Я вырос в таком же месте; там был клейстерный завод, куда шли по разбитой дороге грузовики со скотобоен, везущие прикрытые побуревшим брезентом кости. Грузовики трясло, кости падали на дорогу, и вдоль всей трассы лежали в пыльных кустах собаки — ждали мосла; иногда неловкий, постаревший или пораненный в сваре пес мешкал и попадал под колеса; оставались темные влажные полосы на асфальте.
Зимой к грузовикам, идущим на завод, присоединялись другие, везущие снег на снегоплавильный пункт, находившийся под нашими окнами; снег выпадал, снег был красив — но там, за забором снегоплавилки, он лежал грязный, пятнистый, сваленный, как негодные шкуры на бойне, и всю зиму я видел абсурдную, отдающую тихим привычным безумием транспортировку снега на плавку.
Машины везли снег, машины везли кости, машин ждали псы, обитавшие зимой у печей снегоплавилки, и вся округа чего-то ждала.
Ожидание это, как некое тайное голосование, назначило двух гениев места, двух его вечных обитателей.
Старуха, которая приходила к магазину со своим старым котом в кошелке и показывала ему — люди выносили купленные продукты, — чем она могла бы его кормить, если бы ей увеличили пенсию; и старик — он по утрам собирал бутылки, а потом на вырученные копейки отправлялся в кино, смотрел один и тот же фильм по десять раз; все ждали, все тайно надеялись; и я сам думал, начитавшись шпионских детективов — вдруг с самолета к нам по ошибке сбросят тюк с одеждой, деньгами, оружием и документами, упаковку с другой судьбой.

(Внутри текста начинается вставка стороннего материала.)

(* ===== verification/Convert.v ===== *)
(** * Convert: from an nginx configuration to one of lolly

    [converter/nginx/converter.go], over the directives of [NginxParser] and the
    records of [Config]. What the Go code appends to the shared result, the warnings
    and the logging section, is threaded through as [conversion]; [None] is a panic.
    Shown: which files make the converter panic, and what is lost of durations and
    addresses; [ConvertSpec] shows what the servers of a file become. *)

From S2P Require Import Prelude GoStrings GoTime NginxParser ProxyCache Config ConfigUpdate.

Record Warning := mkWarning { wn_Directive : gostring; wn_Line : Z; wn_File : gostring; wn_Message : gostring }.

(** What the conversion accumulates beside the servers: [result.Warnings] and
    [result.Config.Logging]. *)
Record conversion := mkConversion { warnings : list Warning; logging : LoggingConfig }.

Record upstreamInfo := mkUpstreamInfo { ui_Targets : list ProxyTarget; ui_LoadBalance : gostring }.

Record listenInfo := mkListen { li_Addr : gostring; li_IsSSL : bool; li_IsDefault : bool }.

Inductive location_type := LProxy | LStatic | LRedirect | LUnsupported.

Record locationClassification := mkLocation {
  lc_LocType : location_type; lc_Path : gostring; lc_Modifier : gostring; lc_Directives : list Directive }.
(** * HTTPRoute validation (apis/v1beta1/validation/httproute.go)

    A shallow embedding of the Go validation routines
    [ValidateHTTPRoute], [ValidateHTTPRouteSpec], [validateHTTPRouteFilters],
    [validateHTTPHeaderMatches] and [validateHTTPHeaderModifier], together
    with the properties the specification states about them.

    Modelling decisions.
    - Go strings are byte strings: [string].
    - A Go slice is a [list]; a nil slice and an empty slice are both [[]]
      (the code only ranges over slices and takes their [len]).
    - A Go pointer to a payload that may be nil is an [option]; the route
      and the spec the validation is called on are values (the pointers
      passed are not nil).
    - A Go [map] is a [gmap]; reading a missing key yields the zero value.
      Ranging over a map visits its entries in an order the language leaves
      unspecified (and the runtime randomises), so a function is modelled
      by the set of its possible runs.
    - A Go [int] counter that counts elements of a slice is a [Z]: a slice has
      at most [2^63 - 1] elements, so the counter never wraps.
    - Run-time panics (index out of range) are an explicit outcome of a run,
      and so are the calls a run makes to functions outside the file.
    - [strings.ToLower], [http.CanonicalHeaderKey] and [ValidateParentRefs]
      are parameters of the validation; the modules [strings] and [http]
      give the former two on ASCII names, for the examples.

    The file also embeds the gateway class printer of gwctl
    (gwctl/pkg/printer/gatewayclasses.go): [PrintTable] and
    [PrintDescribeView].
    - What the printer writes to its writer and to the standard error
      stream, and the clock it reads, are the state of a run; a run ends by
      returning or by leaving the program ([os.Exit]).
    - [maps.Values] and [range] over the map of gateway classes give the
      entries in any order.
    - The functions of other packages and files ([SortByString],
      [Clock.Since], [duration.HumanDuration], the [Write] method of a table, [yaml.Marshal], [strings.TrimSpace],
      [ConvertPoliciesMapToPolicyRefs], [ToAPIVersionAndKind]) are parameters
      of the printer; the module [printer_examples] has stand-ins for
      them, for the examples. *)

From Stdlib Require Import ZArith Ascii String List Lia.
From stdpp Require Import base tactics option list list_monad sorting gmap strings pretty.

Open Scope string_scope.
Open Scope Z_scope.
Open Scope list_scope.

(* ===================================================================== *)
(** * Library code the validation calls *)
(* ===================================================================== *)

(** ** Go's [strings] package, on ASCII byte strings *)
Module strings.

Definition is_upper (c : ascii) : bool :=
  let n := N_of_ascii c in ((65 <=? n) && (n <=? 90))%N.

Definition is_lower (c : ascii) : bool :=
  let n := N_of_ascii c in ((97 <=? n) && (n <=? 122))%N.
(** C7. One attachment: the CDN is asked for its URL; when it answers
    with status 200 and the body can be read, the bytes are appended to
    the files under the attachment's filename; with another status,
    when the body cannot be read, or when the GET raises, a line is
    printed and the files stay as they were; nothing is raised in any
    of these cases.  All attachments: each is asked for once, in order,
    and the files are the fetched ones in that order.  The handler:
    whatever the CDN answered, the next call is the deletion, and when
    the deletion and the webhook construction succeed, what the webhook
    is asked to send carries exactly these files. *)
Theorem C7_attachments_fetched_independently :
  (forall a fs (w w1 : W) resp b,
     svc_get svc (url a) w = (Ok resp, w1) ->
     status resp = 200 -> read resp = Ok b ->
     download svc a fs w =
       (Ok (fs ++ [File b (filename a)]), w1, [EvGet a (Ok resp)])) /\
  (forall a fs (w w1 : W) resp,
     svc_get svc (url a) w = (Ok resp, w1) ->
     status resp <> 200 ->
     download svc a fs w =
       (Ok fs, w1,
        [EvGet a (Ok resp);
         EvPrint ("Failed to download attachment: " +:+ url a +:+
                  " (Status: " +:+ pretty (status resp) +:+ ")")])) /\
  (forall a fs (w w1 : W) resp e,
     svc_get svc (url a) w = (Ok resp, w1) ->
     status resp = 200 -> read resp = Raise e ->
     download svc a fs w =
       (Ok fs, w1,
        [EvGet a (Ok resp);
         EvPrint ("Error downloading attachment: " +:+ str e)])) /\
  (forall a fs (w w1 : W) e,
     svc_get svc (url a) w = (Raise e, w1) ->
     download svc a fs w =
       (Ok fs, w1,
        [EvGet a (Raise e);
         EvPrint ("Error downloading attachment: " +:+ str e)])) /\
  (forall l fs (w : W),
     download_all svc l fs w =
       (Ok (fs ++ omap (fun ar => fetched ar.1 ar.2)
                    (zip l (ask_all svc l w).1)),
        (ask_all svc l w).2,
        fetch_trace l (ask_all svc l w).1) /\
     List.filter is_get (fetch_trace l (ask_all svc l w).1) =
       zip_with EvGet l (ask_all svc l w).1 /\
     length (ask_all svc l w).1 = length l) /\
  (forall m (w w1 w2 w3 w4 : W) lang translated rs rd,
     accepted g m ->
     svc_detect svc (content m) w = (Ok lang, w1) ->
     lang <> "en" ->
     svc_translate_text svc (content m) "EN-US" w1 = (Ok translated, w2) ->
     ask_all svc (attachments m) w2 = (rs, w3) ->
     svc_delete svc m w3 = (rd, w4) ->
     exists rest,
       trace_of svc g m w =
         EvDetect (content m) (Ok lang)
         :: EvTranslate (content m) "EN-US" (Ok translated)
         :: fetch_trace (attachments m) rs ++ EvDelete m rd :: rest /\
       performs svc w4 rest (world_of svc g m w)) /\
  (forall m (w w1 w2 w3 w4 w5 w6 : W) lang translated rs rsend,
     accepted g m ->
     svc_detect svc (content m) w = (Ok lang, w1) ->
     lang <> "en" ->
     svc_translate_text svc (content m) "EN-US" w1 = (Ok translated, w2) ->
     ask_all svc (attachments m) w2 = (rs, w3) ->
     svc_delete svc m w3 = (Ok tt, w4) ->
     svc_webhook_from_url svc (WEBHOOK_URL g) w4 = (Ok tt, w5) ->
     svc_webhook_send svc
       (repost m translated
          (omap (fun ar => fetched ar.1 ar.2) (zip (attachments m) rs)))
       w5 = (rsend, w6) ->
     world_of svc g m w = w6 /\
     EvWebhookSend
       (repost m translated
          (omap (fun ar => fetched ar.1 ar.2) (zip (attachments m) rs)))
       rsend ∈ trace_of svc g m w).
Proof.
  assert (Hloop : loop_asks svc) by loop_by_unfolding.
  repeat apply conj.
  - intros a fs w w1 resp b Hg Hs Hr. unfold download. unfold_calls.
    apply Z.eqb_eq in Hs. rewrite Hg. simpl. by rewrite Hs, Hr.
  - intros a fs w w1 resp Hg Hs. unfold download. unfold_calls.
    apply Z.eqb_neq in Hs. rewrite Hg. simpl. by rewrite Hs.
  - intros a fs w w1 resp e Hg Hs Hr. unfold download. unfold_calls.
    apply Z.eqb_eq in Hs. rewrite Hg. simpl. by rewrite Hs, Hr.
  - intros a fs w w1 e Hg. unfold download. unfold_calls.
    by rewrite Hg.
  - intros l fs w. rewrite Hloop, fetched_files_omap.
    split; [done|]. split; [|apply ask_all_length].
    apply fetch_trace_gets, ask_all_length.
  - intros m w w1 w2 w3 w4 lang translated rs rd Hacc Hd Hl Ht Ha Hdel.
    run_translated Hacc Hd Hl Ht Hloop. rewrite Ha. simpl.
    rewrite Hdel. simpl.
    destruct rd as [[]|e]; simpl.
    + answer_to (svc_webhook_from_url svc (WEBHOOK_URL g)).
      * answer_to_send svc;
          (eexists; split; [reflexivity|]); replay.
      * eexists; split; [reflexivity|]. replay.
    + destruct (isinstance e Forbidden); simpl;
        [eexists; split; [reflexivity|]; replay|].
      destruct (isinstance e NotFound); simpl;
        eexists; (split; [reflexivity|]); replay.
  - intros m w w1 w2 w3 w4 w5 w6 lang translated rs rsend
      Hacc Hd Hl Ht Ha Hdel Hf Hs.
    run_translated Hacc Hd Hl Ht Hloop. rewrite Ha. simpl.
    rewrite Hdel. simpl. rewrite Hf. simpl.
    match goal with
    | |- context [svc_webhook_send svc ?e' w5] =>
        replace e' with
          (repost m translated
             (omap (fun ar => fetched ar.1 ar.2) (zip (attachments m) rs)))
          by (unfold repost; by rewrite fetched_files_omap)
    end.
    rewrite Hs. destruct rsend as [[]|e]; simpl; (split; [done|]);
      do 2 apply list_elem_of_further; apply elem_of_app; right;
      do 2 apply list_elem_of_further; apply list_elem_of_here.
Qed.
End Claims.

В округе было много тополей, и летом ветер гонял вдоль тротуаров шары серого пыльного пуха; позже, в казахстанской пустыне, я увидел шары перекати-поля, чистый апофеоз геометрии, — шар, катящийся сам по себе по бесконечной плоскости, — и узнал в пустыне бесконечность скуки как безразличного повторения жизни. Я понял, что уже испытывал это ощущение — оно было фоном детства: машины с костями, машины со снегом, бродячие псы у дороги, комки пуха у тротуара, которые несет ветер.